§ TASK STATEMENT
Out of the material that follows, write out exactly the lines from the line with "slots_inv hof s → 0 ≤ k" to the line with "Lemma registered_slot hof", both ends included, and no others.

### THE DATA ###

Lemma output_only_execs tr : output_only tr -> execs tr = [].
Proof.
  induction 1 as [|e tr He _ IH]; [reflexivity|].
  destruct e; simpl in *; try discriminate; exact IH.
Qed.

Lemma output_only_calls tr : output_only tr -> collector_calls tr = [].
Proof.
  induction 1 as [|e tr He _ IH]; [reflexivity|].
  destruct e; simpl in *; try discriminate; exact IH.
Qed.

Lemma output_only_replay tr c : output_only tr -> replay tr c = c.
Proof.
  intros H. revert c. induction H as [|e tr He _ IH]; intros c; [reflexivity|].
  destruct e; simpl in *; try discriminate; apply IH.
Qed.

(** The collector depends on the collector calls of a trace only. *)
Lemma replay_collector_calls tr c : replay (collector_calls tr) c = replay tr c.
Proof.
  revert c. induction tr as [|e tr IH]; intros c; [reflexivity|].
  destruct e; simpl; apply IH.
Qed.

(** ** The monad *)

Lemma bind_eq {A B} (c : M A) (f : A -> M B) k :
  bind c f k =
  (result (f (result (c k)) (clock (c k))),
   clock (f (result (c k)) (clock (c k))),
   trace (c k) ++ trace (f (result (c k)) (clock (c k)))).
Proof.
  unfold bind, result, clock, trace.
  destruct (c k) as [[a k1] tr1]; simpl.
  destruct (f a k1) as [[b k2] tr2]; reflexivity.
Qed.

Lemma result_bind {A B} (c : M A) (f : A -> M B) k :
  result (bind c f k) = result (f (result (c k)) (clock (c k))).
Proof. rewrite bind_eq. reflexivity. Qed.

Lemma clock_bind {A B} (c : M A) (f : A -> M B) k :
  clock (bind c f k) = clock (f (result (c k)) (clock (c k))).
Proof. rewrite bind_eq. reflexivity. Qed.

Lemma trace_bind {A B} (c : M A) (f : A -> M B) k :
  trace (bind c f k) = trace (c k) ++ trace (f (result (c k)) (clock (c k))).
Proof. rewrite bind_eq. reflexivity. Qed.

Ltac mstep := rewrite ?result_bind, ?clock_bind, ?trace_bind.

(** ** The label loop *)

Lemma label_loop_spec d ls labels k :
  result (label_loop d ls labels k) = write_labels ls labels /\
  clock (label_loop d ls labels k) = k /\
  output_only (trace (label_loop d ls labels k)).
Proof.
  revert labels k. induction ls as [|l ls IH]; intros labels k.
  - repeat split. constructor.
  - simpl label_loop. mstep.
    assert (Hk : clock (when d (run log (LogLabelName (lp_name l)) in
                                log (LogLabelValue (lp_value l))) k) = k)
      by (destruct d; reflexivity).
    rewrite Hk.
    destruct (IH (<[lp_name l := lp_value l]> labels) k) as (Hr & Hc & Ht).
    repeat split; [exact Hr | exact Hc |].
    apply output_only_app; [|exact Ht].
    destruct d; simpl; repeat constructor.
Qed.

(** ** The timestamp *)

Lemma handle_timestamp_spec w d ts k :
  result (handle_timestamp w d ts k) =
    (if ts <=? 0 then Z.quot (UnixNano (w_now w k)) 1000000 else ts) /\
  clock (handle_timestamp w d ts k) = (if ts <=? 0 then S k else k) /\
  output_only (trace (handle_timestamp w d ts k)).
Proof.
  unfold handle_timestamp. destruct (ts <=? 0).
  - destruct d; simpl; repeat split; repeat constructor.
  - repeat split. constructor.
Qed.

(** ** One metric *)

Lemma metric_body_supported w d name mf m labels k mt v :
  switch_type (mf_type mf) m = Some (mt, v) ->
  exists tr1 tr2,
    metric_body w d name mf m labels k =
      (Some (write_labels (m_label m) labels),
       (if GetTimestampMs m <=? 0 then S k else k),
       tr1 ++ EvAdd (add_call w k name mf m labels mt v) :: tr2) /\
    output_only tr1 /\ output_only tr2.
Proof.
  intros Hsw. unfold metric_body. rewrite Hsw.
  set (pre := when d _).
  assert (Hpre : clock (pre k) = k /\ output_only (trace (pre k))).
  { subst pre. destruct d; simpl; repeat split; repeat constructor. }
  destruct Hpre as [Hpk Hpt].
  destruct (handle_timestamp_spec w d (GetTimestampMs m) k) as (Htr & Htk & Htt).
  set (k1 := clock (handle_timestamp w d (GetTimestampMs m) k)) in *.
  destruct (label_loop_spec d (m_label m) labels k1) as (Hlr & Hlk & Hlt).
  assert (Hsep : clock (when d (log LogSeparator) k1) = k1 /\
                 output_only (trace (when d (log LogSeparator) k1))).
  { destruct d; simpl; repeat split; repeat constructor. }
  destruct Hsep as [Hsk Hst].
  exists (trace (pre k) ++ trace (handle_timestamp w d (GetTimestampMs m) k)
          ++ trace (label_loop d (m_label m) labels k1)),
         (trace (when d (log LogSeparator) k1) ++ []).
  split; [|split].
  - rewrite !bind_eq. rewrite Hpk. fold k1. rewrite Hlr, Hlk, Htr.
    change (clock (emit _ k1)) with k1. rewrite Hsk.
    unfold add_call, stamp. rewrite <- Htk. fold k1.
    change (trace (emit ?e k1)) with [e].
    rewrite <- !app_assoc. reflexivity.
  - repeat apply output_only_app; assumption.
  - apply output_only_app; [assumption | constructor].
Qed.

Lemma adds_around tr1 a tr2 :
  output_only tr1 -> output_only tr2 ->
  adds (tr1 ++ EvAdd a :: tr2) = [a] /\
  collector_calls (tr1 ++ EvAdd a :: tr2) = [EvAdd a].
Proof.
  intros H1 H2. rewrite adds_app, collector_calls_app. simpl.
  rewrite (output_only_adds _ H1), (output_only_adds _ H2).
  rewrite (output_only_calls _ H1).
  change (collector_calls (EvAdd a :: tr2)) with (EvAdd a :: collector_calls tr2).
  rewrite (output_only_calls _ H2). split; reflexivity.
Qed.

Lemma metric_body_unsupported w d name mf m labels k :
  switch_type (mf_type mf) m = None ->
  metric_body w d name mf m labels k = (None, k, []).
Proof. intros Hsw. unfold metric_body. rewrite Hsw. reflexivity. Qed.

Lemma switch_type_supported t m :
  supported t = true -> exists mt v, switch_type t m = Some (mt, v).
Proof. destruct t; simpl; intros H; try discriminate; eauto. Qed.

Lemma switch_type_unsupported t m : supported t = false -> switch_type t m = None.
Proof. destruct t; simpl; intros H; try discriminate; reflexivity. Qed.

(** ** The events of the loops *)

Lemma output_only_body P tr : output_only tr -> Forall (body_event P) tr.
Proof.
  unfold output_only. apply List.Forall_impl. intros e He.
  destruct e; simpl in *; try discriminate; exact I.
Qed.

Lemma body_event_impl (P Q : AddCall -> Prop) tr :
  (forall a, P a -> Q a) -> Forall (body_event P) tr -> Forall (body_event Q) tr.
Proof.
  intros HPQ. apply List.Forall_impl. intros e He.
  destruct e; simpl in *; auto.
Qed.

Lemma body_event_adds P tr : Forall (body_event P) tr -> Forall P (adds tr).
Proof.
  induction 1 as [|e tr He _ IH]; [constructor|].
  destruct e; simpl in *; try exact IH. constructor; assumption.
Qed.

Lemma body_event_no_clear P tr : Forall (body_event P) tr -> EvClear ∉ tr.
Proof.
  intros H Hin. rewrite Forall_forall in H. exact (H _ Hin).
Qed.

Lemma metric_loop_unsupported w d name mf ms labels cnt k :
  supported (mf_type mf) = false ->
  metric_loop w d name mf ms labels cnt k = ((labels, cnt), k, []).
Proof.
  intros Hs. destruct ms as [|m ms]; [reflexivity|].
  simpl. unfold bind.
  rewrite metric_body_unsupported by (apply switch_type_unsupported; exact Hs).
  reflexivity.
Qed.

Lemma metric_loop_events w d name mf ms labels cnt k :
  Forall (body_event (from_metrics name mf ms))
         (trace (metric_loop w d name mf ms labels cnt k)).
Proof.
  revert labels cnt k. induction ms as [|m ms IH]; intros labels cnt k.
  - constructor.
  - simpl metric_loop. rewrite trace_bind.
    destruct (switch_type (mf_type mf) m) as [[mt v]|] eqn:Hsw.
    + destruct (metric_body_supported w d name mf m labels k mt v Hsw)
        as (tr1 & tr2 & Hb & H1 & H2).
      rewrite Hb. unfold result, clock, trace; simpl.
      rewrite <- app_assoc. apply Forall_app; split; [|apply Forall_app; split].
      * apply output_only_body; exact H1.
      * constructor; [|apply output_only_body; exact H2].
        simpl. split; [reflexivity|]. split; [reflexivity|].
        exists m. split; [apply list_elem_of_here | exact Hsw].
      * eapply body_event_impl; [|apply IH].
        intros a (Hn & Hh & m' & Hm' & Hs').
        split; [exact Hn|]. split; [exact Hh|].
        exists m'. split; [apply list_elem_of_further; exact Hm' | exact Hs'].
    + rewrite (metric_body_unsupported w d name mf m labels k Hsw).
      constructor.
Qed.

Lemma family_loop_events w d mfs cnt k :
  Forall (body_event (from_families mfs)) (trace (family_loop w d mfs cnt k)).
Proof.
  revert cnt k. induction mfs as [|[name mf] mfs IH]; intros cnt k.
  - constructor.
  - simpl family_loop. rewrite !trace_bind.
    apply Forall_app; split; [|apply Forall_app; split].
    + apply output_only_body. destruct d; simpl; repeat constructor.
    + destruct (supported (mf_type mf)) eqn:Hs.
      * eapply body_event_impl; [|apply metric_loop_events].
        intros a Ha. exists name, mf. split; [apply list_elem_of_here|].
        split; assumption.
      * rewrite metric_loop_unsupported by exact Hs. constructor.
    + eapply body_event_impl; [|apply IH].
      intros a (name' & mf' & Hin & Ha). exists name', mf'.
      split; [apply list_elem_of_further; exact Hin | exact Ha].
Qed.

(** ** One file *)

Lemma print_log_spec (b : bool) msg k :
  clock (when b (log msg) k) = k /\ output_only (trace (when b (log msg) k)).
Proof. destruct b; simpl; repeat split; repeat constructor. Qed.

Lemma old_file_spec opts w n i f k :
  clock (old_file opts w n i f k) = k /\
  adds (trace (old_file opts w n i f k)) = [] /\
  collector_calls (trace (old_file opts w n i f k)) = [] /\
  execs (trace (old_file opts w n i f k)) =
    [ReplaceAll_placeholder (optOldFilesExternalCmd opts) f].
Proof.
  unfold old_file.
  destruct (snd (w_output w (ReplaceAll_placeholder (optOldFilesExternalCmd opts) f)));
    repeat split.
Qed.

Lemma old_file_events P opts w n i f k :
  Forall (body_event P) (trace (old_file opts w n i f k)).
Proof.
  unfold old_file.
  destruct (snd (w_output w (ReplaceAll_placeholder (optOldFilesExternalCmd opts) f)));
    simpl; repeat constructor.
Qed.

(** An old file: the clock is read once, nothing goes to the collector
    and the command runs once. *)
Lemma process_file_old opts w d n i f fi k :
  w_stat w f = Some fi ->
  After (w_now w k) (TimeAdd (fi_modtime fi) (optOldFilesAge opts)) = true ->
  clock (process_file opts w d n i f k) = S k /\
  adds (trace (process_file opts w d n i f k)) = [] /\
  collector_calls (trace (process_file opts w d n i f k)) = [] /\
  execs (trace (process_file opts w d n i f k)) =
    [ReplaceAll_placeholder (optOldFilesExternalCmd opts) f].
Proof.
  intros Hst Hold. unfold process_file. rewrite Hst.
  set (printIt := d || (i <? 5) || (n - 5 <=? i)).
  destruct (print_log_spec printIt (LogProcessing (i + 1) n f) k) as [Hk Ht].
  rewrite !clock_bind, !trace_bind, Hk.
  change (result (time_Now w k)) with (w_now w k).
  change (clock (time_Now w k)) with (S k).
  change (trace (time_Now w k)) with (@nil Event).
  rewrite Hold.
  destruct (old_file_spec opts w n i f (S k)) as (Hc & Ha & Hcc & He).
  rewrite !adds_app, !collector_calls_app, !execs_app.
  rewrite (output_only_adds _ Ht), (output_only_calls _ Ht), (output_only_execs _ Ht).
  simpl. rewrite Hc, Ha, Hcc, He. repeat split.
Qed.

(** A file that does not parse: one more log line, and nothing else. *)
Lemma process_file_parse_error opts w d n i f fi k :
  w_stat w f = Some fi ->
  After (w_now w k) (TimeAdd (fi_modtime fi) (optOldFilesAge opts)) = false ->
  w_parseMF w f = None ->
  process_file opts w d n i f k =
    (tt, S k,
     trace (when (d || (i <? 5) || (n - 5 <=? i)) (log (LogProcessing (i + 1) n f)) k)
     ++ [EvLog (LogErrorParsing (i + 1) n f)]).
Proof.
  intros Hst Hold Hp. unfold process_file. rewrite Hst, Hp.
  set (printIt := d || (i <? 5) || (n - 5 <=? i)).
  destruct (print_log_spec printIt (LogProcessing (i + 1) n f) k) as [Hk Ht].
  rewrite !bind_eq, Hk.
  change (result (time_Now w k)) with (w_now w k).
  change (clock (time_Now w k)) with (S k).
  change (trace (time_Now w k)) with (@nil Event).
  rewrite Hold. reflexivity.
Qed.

###
### THE DATA ###

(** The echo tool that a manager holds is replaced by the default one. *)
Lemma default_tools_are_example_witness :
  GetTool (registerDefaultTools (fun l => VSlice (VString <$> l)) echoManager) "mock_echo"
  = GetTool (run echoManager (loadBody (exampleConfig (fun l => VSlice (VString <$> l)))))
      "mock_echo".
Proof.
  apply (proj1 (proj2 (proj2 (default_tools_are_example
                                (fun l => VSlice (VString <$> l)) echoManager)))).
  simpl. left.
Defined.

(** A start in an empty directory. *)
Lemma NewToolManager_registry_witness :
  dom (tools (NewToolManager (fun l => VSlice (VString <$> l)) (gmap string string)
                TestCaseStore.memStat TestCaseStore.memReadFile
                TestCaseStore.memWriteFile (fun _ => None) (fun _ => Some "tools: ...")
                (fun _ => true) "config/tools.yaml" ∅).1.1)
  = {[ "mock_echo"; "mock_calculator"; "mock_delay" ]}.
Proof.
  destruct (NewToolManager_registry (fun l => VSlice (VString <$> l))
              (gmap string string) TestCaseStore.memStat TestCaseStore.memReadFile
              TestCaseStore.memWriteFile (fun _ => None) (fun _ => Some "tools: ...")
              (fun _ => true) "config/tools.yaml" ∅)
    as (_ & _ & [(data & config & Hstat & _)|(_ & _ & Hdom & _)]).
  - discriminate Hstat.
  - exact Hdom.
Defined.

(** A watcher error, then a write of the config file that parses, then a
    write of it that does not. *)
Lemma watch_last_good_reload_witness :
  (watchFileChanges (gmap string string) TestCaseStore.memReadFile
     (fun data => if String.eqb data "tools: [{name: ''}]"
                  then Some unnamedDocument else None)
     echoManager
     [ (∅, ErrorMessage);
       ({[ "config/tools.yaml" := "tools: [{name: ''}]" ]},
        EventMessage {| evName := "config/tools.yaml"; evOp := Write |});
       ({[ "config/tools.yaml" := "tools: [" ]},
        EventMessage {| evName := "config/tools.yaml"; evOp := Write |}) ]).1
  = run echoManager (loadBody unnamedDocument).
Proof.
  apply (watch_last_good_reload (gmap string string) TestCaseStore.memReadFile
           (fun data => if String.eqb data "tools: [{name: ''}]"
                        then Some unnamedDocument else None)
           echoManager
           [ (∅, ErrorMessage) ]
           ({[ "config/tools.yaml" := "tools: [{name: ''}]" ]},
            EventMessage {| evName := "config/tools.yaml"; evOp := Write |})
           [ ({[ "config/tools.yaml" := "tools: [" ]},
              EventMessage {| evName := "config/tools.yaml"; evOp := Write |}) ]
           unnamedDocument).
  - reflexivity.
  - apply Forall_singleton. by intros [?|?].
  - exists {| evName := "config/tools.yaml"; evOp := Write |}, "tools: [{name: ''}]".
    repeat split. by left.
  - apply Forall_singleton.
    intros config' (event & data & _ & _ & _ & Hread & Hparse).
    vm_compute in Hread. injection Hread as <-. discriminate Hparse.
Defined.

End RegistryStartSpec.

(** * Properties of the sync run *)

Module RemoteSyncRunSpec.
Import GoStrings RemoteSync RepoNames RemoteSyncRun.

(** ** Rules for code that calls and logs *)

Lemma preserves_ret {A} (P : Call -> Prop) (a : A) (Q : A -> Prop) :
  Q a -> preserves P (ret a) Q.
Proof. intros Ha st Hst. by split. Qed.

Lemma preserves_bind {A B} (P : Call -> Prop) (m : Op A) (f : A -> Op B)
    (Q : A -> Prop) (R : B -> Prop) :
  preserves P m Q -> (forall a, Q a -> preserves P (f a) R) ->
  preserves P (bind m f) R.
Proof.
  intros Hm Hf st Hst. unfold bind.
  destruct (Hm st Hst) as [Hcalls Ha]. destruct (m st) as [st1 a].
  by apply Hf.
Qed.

###
### THE DATA ###

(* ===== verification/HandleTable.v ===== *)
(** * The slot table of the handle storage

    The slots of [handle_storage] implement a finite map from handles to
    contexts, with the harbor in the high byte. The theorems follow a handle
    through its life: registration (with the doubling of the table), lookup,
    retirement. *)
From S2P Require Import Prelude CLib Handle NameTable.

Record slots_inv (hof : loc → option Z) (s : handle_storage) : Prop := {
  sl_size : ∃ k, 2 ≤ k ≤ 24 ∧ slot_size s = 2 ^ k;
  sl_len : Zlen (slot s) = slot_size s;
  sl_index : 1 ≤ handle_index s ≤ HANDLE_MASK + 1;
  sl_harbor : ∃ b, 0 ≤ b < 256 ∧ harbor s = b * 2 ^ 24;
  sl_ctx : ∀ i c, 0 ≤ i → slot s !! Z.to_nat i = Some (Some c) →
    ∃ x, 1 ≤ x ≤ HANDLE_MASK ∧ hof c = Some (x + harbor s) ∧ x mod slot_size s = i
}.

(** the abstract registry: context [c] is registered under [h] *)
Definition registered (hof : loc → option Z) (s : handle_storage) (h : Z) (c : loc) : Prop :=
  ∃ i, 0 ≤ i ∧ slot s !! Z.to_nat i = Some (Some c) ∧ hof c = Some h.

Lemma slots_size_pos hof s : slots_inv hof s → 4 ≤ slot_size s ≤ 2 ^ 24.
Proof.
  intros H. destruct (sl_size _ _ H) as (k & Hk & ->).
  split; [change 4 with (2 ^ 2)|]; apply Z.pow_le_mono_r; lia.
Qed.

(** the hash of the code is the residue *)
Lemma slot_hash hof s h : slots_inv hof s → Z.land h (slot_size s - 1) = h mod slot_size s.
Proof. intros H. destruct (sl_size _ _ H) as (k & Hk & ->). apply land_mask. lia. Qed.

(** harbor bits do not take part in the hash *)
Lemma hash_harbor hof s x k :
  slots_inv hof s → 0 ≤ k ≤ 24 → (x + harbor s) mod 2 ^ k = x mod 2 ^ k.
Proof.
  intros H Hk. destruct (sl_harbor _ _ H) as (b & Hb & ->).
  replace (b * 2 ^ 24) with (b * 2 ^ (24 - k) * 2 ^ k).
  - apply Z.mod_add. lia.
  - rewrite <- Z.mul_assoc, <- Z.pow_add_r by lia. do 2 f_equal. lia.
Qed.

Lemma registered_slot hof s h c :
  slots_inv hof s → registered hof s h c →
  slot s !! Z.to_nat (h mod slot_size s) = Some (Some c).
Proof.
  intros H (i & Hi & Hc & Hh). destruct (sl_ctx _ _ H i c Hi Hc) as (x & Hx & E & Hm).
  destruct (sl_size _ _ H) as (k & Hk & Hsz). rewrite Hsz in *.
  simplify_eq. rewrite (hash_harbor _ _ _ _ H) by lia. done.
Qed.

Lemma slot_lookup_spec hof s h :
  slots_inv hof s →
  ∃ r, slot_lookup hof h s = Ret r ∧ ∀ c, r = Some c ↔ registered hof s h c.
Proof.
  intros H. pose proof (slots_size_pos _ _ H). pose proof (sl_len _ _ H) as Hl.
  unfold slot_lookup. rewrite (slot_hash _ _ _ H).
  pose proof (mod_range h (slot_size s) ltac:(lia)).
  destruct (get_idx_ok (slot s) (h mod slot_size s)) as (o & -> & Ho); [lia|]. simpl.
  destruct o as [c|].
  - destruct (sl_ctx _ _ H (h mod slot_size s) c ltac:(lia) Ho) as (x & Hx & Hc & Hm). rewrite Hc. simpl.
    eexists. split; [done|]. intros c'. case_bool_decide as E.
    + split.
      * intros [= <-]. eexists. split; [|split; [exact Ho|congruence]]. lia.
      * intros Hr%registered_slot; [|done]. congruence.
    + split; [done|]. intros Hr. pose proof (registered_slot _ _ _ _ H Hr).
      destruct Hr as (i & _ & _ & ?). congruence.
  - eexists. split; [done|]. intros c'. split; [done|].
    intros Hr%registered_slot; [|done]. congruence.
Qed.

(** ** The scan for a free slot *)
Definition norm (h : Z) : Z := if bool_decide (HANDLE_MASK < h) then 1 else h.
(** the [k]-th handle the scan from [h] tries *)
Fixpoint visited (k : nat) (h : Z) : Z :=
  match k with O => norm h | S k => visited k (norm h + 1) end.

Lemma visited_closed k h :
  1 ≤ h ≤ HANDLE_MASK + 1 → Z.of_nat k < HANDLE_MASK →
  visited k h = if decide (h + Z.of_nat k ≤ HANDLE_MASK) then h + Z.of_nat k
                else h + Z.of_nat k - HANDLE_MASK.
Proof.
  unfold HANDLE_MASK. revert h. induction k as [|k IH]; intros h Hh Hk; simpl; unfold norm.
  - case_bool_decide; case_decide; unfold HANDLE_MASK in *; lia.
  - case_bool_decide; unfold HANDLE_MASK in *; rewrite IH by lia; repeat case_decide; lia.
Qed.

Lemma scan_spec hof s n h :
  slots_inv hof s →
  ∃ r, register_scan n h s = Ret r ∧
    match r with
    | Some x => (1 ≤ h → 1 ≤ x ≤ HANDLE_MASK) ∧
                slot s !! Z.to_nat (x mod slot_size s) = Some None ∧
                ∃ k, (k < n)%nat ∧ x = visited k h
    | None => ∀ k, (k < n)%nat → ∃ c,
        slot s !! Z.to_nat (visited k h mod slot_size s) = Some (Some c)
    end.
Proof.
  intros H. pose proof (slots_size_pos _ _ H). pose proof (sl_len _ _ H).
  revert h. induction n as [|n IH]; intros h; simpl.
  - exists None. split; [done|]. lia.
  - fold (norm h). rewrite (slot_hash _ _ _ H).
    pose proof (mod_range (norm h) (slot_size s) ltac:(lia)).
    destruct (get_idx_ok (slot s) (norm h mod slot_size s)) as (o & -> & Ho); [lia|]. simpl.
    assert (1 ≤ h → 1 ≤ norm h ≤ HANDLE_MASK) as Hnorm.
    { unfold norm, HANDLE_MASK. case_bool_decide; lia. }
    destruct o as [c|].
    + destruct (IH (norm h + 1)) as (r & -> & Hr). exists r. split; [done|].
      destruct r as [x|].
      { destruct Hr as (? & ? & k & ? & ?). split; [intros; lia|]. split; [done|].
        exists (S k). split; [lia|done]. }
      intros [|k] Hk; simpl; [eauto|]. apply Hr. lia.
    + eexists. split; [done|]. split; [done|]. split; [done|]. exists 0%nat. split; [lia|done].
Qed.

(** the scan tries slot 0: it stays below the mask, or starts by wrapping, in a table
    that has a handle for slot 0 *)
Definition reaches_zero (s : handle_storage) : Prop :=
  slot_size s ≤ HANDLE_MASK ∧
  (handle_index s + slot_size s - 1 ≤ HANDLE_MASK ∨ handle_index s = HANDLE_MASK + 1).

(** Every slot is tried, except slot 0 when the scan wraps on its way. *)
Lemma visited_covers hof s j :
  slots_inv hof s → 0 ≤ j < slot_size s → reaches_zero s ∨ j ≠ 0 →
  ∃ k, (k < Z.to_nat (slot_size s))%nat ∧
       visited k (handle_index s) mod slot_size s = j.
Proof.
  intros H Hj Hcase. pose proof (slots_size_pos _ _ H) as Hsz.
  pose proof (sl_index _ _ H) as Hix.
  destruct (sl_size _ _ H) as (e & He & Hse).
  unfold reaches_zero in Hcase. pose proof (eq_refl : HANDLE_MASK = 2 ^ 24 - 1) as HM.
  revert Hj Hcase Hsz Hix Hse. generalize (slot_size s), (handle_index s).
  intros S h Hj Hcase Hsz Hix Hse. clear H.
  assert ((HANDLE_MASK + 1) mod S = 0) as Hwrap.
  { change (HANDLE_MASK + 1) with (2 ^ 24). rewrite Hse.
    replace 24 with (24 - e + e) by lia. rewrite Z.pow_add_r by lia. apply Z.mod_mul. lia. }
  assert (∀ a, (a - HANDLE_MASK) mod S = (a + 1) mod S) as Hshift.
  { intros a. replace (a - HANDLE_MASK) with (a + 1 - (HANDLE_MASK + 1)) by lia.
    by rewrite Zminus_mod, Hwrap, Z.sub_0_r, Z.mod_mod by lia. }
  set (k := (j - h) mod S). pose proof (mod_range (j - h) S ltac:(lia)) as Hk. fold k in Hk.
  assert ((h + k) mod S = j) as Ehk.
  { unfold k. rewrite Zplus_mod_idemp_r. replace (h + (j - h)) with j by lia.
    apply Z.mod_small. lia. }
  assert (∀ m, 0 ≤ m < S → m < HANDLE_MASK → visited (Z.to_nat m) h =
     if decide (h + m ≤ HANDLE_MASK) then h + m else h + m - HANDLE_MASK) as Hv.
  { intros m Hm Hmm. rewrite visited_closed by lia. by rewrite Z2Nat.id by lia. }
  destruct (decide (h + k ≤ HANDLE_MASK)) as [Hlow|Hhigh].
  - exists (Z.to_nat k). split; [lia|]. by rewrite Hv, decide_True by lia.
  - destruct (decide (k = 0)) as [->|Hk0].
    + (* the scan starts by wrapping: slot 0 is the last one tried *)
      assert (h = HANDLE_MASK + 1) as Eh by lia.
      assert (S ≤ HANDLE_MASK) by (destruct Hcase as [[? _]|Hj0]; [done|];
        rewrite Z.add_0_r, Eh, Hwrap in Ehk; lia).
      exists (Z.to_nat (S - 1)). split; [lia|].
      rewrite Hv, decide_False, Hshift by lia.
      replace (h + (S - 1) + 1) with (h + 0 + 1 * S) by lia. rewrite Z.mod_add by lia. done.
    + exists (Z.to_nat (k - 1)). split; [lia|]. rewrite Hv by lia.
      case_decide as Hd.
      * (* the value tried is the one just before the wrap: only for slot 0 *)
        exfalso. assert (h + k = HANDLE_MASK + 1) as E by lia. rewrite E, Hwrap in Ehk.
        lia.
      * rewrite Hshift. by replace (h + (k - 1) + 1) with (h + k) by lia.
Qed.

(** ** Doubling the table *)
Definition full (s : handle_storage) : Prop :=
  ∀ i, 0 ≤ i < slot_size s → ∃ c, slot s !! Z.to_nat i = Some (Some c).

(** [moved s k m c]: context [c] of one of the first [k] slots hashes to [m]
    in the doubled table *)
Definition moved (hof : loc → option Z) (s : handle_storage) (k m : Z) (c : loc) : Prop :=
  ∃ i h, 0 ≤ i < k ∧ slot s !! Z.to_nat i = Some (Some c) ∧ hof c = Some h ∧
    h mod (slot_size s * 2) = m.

###

§ EXERCISE RESPONSE
  slots_inv hof s → 0 ≤ k ≤ 24 → (x + harbor s) mod 2 ^ k = x mod 2 ^ k.
Proof.
  intros H Hk. destruct (sl_harbor _ _ H) as (b & Hb & ->).
  replace (b * 2 ^ 24) with (b * 2 ^ (24 - k) * 2 ^ k).
  - apply Z.mod_add. lia.
  - rewrite <- Z.mul_assoc, <- Z.pow_add_r by lia. do 2 f_equal. lia.
Qed.

Lemma registered_slot hof s h c :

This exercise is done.